First find the line with "intros Hb Hf." in the entries below, then set down exactly every line through the line with "pwp (on_pending (take_checked", that line included.

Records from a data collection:
..........

Lemma quiet_count f : upholds I (count f : DM unit).
Proof. unfold count. keep_quiet. Qed.
Lemma quiet_now : upholds I (Driver.now : DM Z).
Proof. unfold Driver.now. keep_quiet. Qed.
Lemma quiet_raise_flag t : upholds I (raise_flag t : DM unit).
Proof. unfold raise_flag. keep_quiet. Qed.
Lemma quiet_raise_entry e : upholds I (raise_entry e : DM unit).
Proof. unfold raise_entry, raise_flag. keep_quiet. Qed.
Lemma quiet_next_message : upholds I (next_message : DM MessageId).
Proof. unfold next_message. keep_quiet. Qed.
Lemma quiet_next_request : upholds I (next_request : DM RequestId).
Proof.
  unfold next_request. intros s Hs. apply pwp_bind, pwp_gets, pwp_bind. unfold pwp at 1, lift, ok_or.
  destruct (next_value (request_seq s)) as [n|] eqn:Hn; [|done].
  assert (Hle : request_seq s <= n).
  { unfold next_value in Hn. destruct (checked_add u64_max (request_seq s) 1) as [k|] eqn:Hk; [|done].
    apply checked_add_some in Hk. cbn in Hn. destruct (k =? 0); [done|]. injection Hn as <-. lia. }
  apply pwp_bind, pwp_modify. apply upholds_lift. by apply (I_quiet s).
Qed.
#[local] Hint Resolve quiet_count quiet_now quiet_raise_flag quiet_raise_entry quiet_next_message quiet_next_request : quiet.
Lemma quiet_send destination message purpose trace : upholds I (send destination message purpose trace : DM SendTicket).
Proof. unfold send. keep_quiet. Qed.
#[local] Hint Resolve quiet_send : quiet.
Lemma quiet_send_cancel r e : upholds I (send_cancel r e : DM unit).
Proof. unfold send_cancel. keep_quiet. Qed.
Lemma quiet_object_control o t l locality a : upholds I (object_control o t l locality a : DM unit).
Proof. unfold object_control. keep_quiet. Qed.
#[local] Hint Resolve quiet_send_cancel quiet_object_control : quiet.
Lemma quiet_deactivate a : upholds I (deactivate a : DM unit).
Proof. unfold deactivate, with_lease, release_object. keep_quiet. Qed.
#[local] Hint Resolve quiet_deactivate : quiet.
Lemma quiet_attach o t l : upholds I (attach_object o t l : DM Z).
Proof. unfold attach_object, attach, clone_lease, with_lease. keep_quiet. Qed.
Lemma quiet_drop_lease a : upholds I (drop_lease a : DM unit).
Proof. unfold drop_lease, with_lease. keep_quiet. Qed.
Lemma quiet_due t : upholds I (due t : DM (list LocalLease)).
Proof. unfold due, with_lease. keep_quiet. Qed.
Lemma quiet_lease_renew l : upholds I (lease_renew l : DM unit).
Proof. unfold lease_renew, renew_object. keep_quiet. Qed.
Lemma quiet_clear_leases : upholds I (clear_leases : DM unit).
Proof. unfold clear_leases. keep_quiet. Qed.
#[local] Hint Resolve quiet_attach quiet_drop_lease quiet_due quiet_lease_renew : quiet.

Lemma quiet_local_send r : upholds I (local_send r : DM unit).
Proof. unfold local_send. keep_quiet. Qed.

(** Requests, their answers and the objects. *)
Lemma quiet_queue_response d m t c : upholds I (queue_response d m t c : DM unit).
Proof. unfold queue_response. keep_quiet. Qed.
Lemma quiet_drain_responses n : upholds I (drain_responses n : DM nat).
Proof. induction n as [|n IH]; cbn [drain_responses]; keep_quiet. Qed.
Lemma quiet_submit_admitted job : upholds I (submit_admitted job : DM unit).
Proof. unfold submit_admitted, roll_back. keep_quiet. Qed.
Lemma quiet_admit job : upholds I (admit_job job : DM (option ActionJob)).
Proof. unfold admit_job. keep_quiet. Qed.
#[local] Hint Resolve quiet_queue_response quiet_drain_responses quiet_submit_admitted quiet_admit : quiet.
Lemma quiet_start_request source trace m token : upholds I (start_request source trace m token : DM unit).
Proof. unfold start_request, send_and_cache_failure, send_and_cache_moved. keep_quiet. Qed.
#[local] Hint Resolve quiet_start_request : quiet.
Lemma quiet_handle_request source trace m : upholds I (handle_request source trace m : DM unit).
Proof. unfold handle_request, send_failure. keep_quiet. Qed.
Lemma quiet_send_retirements l : upholds I (send_retirements l : DM unit).
Proof. induction l as [|r l IH]; cbn [send_retirements]; unfold send_retirement; keep_quiet. Qed.
Lemma quiet_work i w r : upholds I (work i w r : DM unit).
Proof. apply quiet_modify. intros s. by destruct (worker_step i w r (pools s)). Qed.
Lemma quiet_serve c : upholds I (serve c : DM unit).
Proof. by apply quiet_part. Qed.
End Quiet.

(** ** The calls of a runtime

    [G]: promises whose future is gone; [T]: promises taken out of the table and
    about to be completed; [P] holds of the entries; when [b], a runtime that
    failed has none. *)
Record Tracked (b : bool) (P : RequestId -> PendingEntry -> Prop) G T s : Prop := {
  tr_inv : call_inv (pending s) G T;
  tr_fresh : forall r e, Pending.entries (pending s) !! r = Some e ->
    RequestId_origin r = local_id -> RequestId_sequence r < request_seq s;
  tr_all : forall r e, Pending.entries (pending s) !! r = Some e -> P r e;
  tr_failed : b = true -> runtime_state s = Error.Failed -> Pending.entries (pending s) = ∅;
}.

Lemma tracked_quiet b P G T s s' : quiet s s' -> Tracked b P G T s -> Tracked b P G T s'.
Proof.
  intros (E1 & E2 & E3) [H1 H2 H3 H4]. split; rewrite ?E1; try done.
  - intros r e Hr Ho. specialize (H2 r e Hr Ho). lia.
  - unfold runtime_state. by rewrite E2.
Qed.

(** Fewer entries, with other promises. *)
Lemma tracked_less b P G T s p G' T' :
  Tracked b P G T s -> call_inv p G' T' ->
  (forall r e, Pending.entries p !! r = Some e -> Pending.entries (pending s) !! r = Some e) ->
  Tracked b P G' T' (set_pending p s).
Proof.
  intros [H1 H2 H3 H4] Hp He. split; cbn [pending set_pending request_seq]; eauto.
  intros Hb Hf. apply map_empty. intros r. destruct (Pending.entries p !! r) as [e|] eqn:Hr; [|done].
  apply He in Hr. by rewrite (H4 Hb Hf), lookup_empty in Hr.
Qed.

Lemma on_pending_pwp {A} (m : M Pending.State RuntimeError A) (Q : A -> Runtime -> Prop) R s :
  pwp m (fun a p => Q a (set_pending p s)) (fun e p => R e (set_pending p s)) (pending s) ->
  pwp (on_pending m) Q R s.
Proof. unfold pwp, on_pending, on_part. by destruct (m (pending s)) as [[?|[?|]] ?]. Qed.

Definition never {E} (_ : E) s : Prop := False.

Abbreviation taken found := (match found with Some e => [promise e] | None => [] end).

Lemma tracked_remove b P G r s :
  Tracked b P G [] s ->
  pwp (on_pending (Pending.remove r))
    (fun found s' => found = Pending.entries (pending s) !! r /\ Tracked b P G (taken found) s' /\
       next_promise (pending s') = next_promise (pending s)) never s.
Proof.
  intros Ht. apply on_pending_pwp. destruct (remove_call r _ _ _ (tr_inv _ _ _ _ _ Ht)) as [Hr Hinv].
  eapply pwp_eq; [exact Hr|]. split_and!; [done| |done]. apply (tracked_less _ _ G []); [done|exact Hinv|].
  cbn. by intros q e [_ Hq]%lookup_delete_Some.
Qed.

Lemma tracked_take b P G r source a s :
  Tracked b P G [] s ->
  pwp (on_pending (take_checked r source a)) (fun found => Tracked b P G (taken found))
    (fun _ => Tracked b P G []) s.
Proof.
  intros Ht. assert (Hsame : Tracked b P G [] (set_pending (pending s) s)) by (revert Ht; by apply tracked_quiet).
  pose proof (tracked_remove b P G r s Ht) as Hr. unfold pwp, on_pending, on_part, take_checked in *. mrun.
  destruct (Pending.entries (pending s) !! r) as [e|] eqn:He; mrun; [|done].
  destruct (negb _ || negb _); mrun; [done|]. apply Hr.
Qed.

Lemma tracked_complete b P G T e o s :
  Tracked b P G (promise e :: T) s ->
  pwp (complete_promise e o) (fun _ s' => Tracked b P G T s' /\
    Pending.entries (pending s') = Pending.entries (pending s) /\
    promises (pending s') = <[promise e := mkPromise (Some o) None true]> (promises (pending s)) /\
    state_cell s' = state_cell s) never s.
Proof.
  intros Ht. apply on_pending_pwp.
  destruct (complete_call (promise e) o _ _ _ (tr_inv _ _ _ _ _ Ht)) as (p & Hc & Hinv & He & _ & Hp).
  eapply pwp_eq; [exact Hc|]. split_and!; try done. apply (tracked_less _ _ G (promise e :: T)); [done..|]. by rewrite He.
Qed.

(** An entry that is taken out is answered. *)
Lemma tracked_answer b P G found o s :
  Tracked b P G (taken found) s ->
  pwp (match found with Some e => complete_promise e o | None => mret tt end)
    (fun _ => Tracked b P G []) never s.
Proof.
  intros Ht. destruct found as [e|]; [|done]. eapply pwp_mono; [by apply (tracked_complete b P G [])|by intros _ ? []|done].
Qed.

(** Computations that leave the calls alone and do not fail. *)
Definition silent (m : DM unit) : Prop := forall s, pwp m (fun _ => quiet s) never s.

Lemma silent_ignore {A} (m : DM A) : (forall I, (forall s s', quiet s s' -> I s -> I s') -> upholds I m) -> silent (ignore m).
Proof.
  intros Hm s. assert (Hq : upholds (quiet s) m).
  { apply Hm. intros s1 s2 H12 H1. by etransitivity. }
  unfold ignore. apply pwp_bind, pwp_outcome. eapply pwp_mono; [by apply Hq|by intros|by intros].
Qed.
Lemma silent_when c m : silent m -> silent (mwhen c m).
Proof. intros Hm s. destruct c; [apply Hm|done]. Qed.
Lemma silent_bind m m' : silent m -> silent m' -> silent (m;; m').
Proof.
  intros Hm Hm' s. eapply pwp_bind, pwp_mono; [apply Hm| |done]. intros ? s1 H1.
  eapply pwp_mono; [apply Hm'| |done]. intros ? s2 H2. exact (transitivity H1 H2).
Qed.
Lemma silent_count f : silent (count f).
Proof. done. Qed.
Lemma silent_raise_entry e : silent (raise_entry e).
Proof. intros s. unfold raise_entry. by destruct (cancel_token e). Qed.
Lemma silent_send_cancel r e : silent (send_cancel r e).
Proof. apply silent_when, silent_ignore. intros I HI. by apply quiet_send. Qed.

Lemma tracked_settle b P G (o : RequestId * PendingEntry -> Outcome) rest l : forall s,
  (forall p, silent (rest p)) -> Tracked b P G (addresses l) s ->
  pwp (for_each (fun p => complete_promise p.2 (o p);; rest p) l)
    (fun _ s' => Tracked b P G [] s' /\ Pending.entries (pending s') = Pending.entries (pending s) /\
       state_cell s' = state_cell s /\
       (forall p, p ∈ l -> promises (pending s') !! promise p.2 = Some (mkPromise (Some (o p)) None true)) /\
       (forall q, q ∉ addresses l -> promises (pending s') !! q = promises (pending s) !! q)) never s.
Proof.
  induction l as [|p l IH]; intros s Hrest Ht.
  - unfold pwp. cbn. split_and!; try done. by intros ? ?%elem_of_nil.
  - assert (Hfresh : promise p.2 ∉ addresses l).
    { pose proof (ci_nodup _ _ _ (tr_inv _ _ _ _ _ Ht)) as Hnd. apply NoDup_app in Hnd as (_ & _ & Hnd).
      cbn in Hnd. by apply NoDup_cons in Hnd as [Hnd _]. }
    cbn [for_each]. apply pwp_bind, pwp_bind. eapply pwp_mono; [by apply (tracked_complete b P G (addresses l))| |done].
    intros ? s1 (Ht1 & He1 & Hp1 & Hc1). eapply pwp_mono; [apply Hrest| |done]. intros ? s2 Hq.
    pose proof Hq as (Ep & Ec & _). apply (tracked_quiet _ _ _ _ _ _ Hq) in Ht1.
    eapply pwp_mono; [by apply IH| |done]. intros ? s' (Ht' & He' & Hc' & Hdone & Hother).
    split_and!; [done|by rewrite He', Ep|by rewrite Hc', Ec| |].
    + intros x [->|Hx]%elem_of_cons; [|by apply Hdone]. by rewrite Hother, Ep, Hp1, lookup_insert_eq.
    + intros q Hq'. cbn in Hq'. rewrite Hother by set_solver. rewrite Ep, Hp1, lookup_insert_ne; [done|set_solver].
Qed.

..........

Written answer:
  intros Hb Hf. apply map_empty. intros r. destruct (Pending.entries p !! r) as [e|] eqn:Hr; [|done].
  apply He in Hr. by rewrite (H4 Hb Hf), lookup_empty in Hr.
Qed.

Lemma on_pending_pwp {A} (m : M Pending.State RuntimeError A) (Q : A -> Runtime -> Prop) R s :
  pwp m (fun a p => Q a (set_pending p s)) (fun e p => R e (set_pending p s)) (pending s) ->
  pwp (on_pending m) Q R s.
Proof. unfold pwp, on_pending, on_part. by destruct (m (pending s)) as [[?|[?|]] ?]. Qed.

Definition never {E} (_ : E) s : Prop := False.

Abbreviation taken found := (match found with Some e => [promise e] | None => [] end).

Lemma tracked_remove b P G r s :
  Tracked b P G [] s ->
  pwp (on_pending (Pending.remove r))
    (fun found s' => found = Pending.entries (pending s) !! r /\ Tracked b P G (taken found) s' /\
       next_promise (pending s') = next_promise (pending s)) never s.
Proof.
  intros Ht. apply on_pending_pwp. destruct (remove_call r _ _ _ (tr_inv _ _ _ _ _ Ht)) as [Hr Hinv].
  eapply pwp_eq; [exact Hr|]. split_and!; [done| |done]. apply (tracked_less _ _ G []); [done|exact Hinv|].
  cbn. by intros q e [_ Hq]%lookup_delete_Some.
Qed.

Lemma tracked_take b P G r source a s :
  Tracked b P G [] s ->
  pwp (on_pending (take_checked r source a)) (fun found => Tracked b P G (taken found))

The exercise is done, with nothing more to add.